(** * A shallow embedding of the no-name backend

    The development follows the TypeScript sources:
    - [common/decorators/pagination.decorator.ts] (both variants of
      [Pagination]),
    - [common/helpers/query.helper.ts] ([QueryHelper]),
    - [common/interceptors/pagination.interceptor.ts],
    - [modules/user/user.service.ts] (the soft-delete variant and the earlier
      hard-delete variant) and the list route of [user.controller.ts],
    - [common/dto/pagination-query.dto.ts] (the validators of
      [PaginationDto] on [page] and [limit]),
    - [modules/role/role.service.ts],
    - [modules/file/files.service.ts] and [files.controller.ts].

    Definitions come first (one module per source file), the theorems
    follow. *)

From Stdlib Require Import ZArith QArith Qround Ascii String.
From Stdlib Require Import DecimalString DecimalN.
From stdpp Require Import base option list gmap strings sorting.

Local Open Scope Z_scope.

(* ===================================================================== *)
(** * JavaScript values used by the sources *)
(* ===================================================================== *)

(** A JavaScript string is the sequence of its UTF-16 code units. *)
Abbreviation jsstring := (list N).

(** String literals of the sources. *)
Definition str (s : string) : jsstring :=
  (fun a => N.of_nat (nat_of_ascii a)) <$> String.list_ascii_of_string s.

- [Problem details]:
Go line by line through the data above and report each one that holds the string "Require".

- [Answer to this task]:
From Stdlib Require Import ZArith QArith Qround Ascii String.
From Stdlib Require Import DecimalString DecimalN.
From stdpp Require Import base option list gmap strings sorting.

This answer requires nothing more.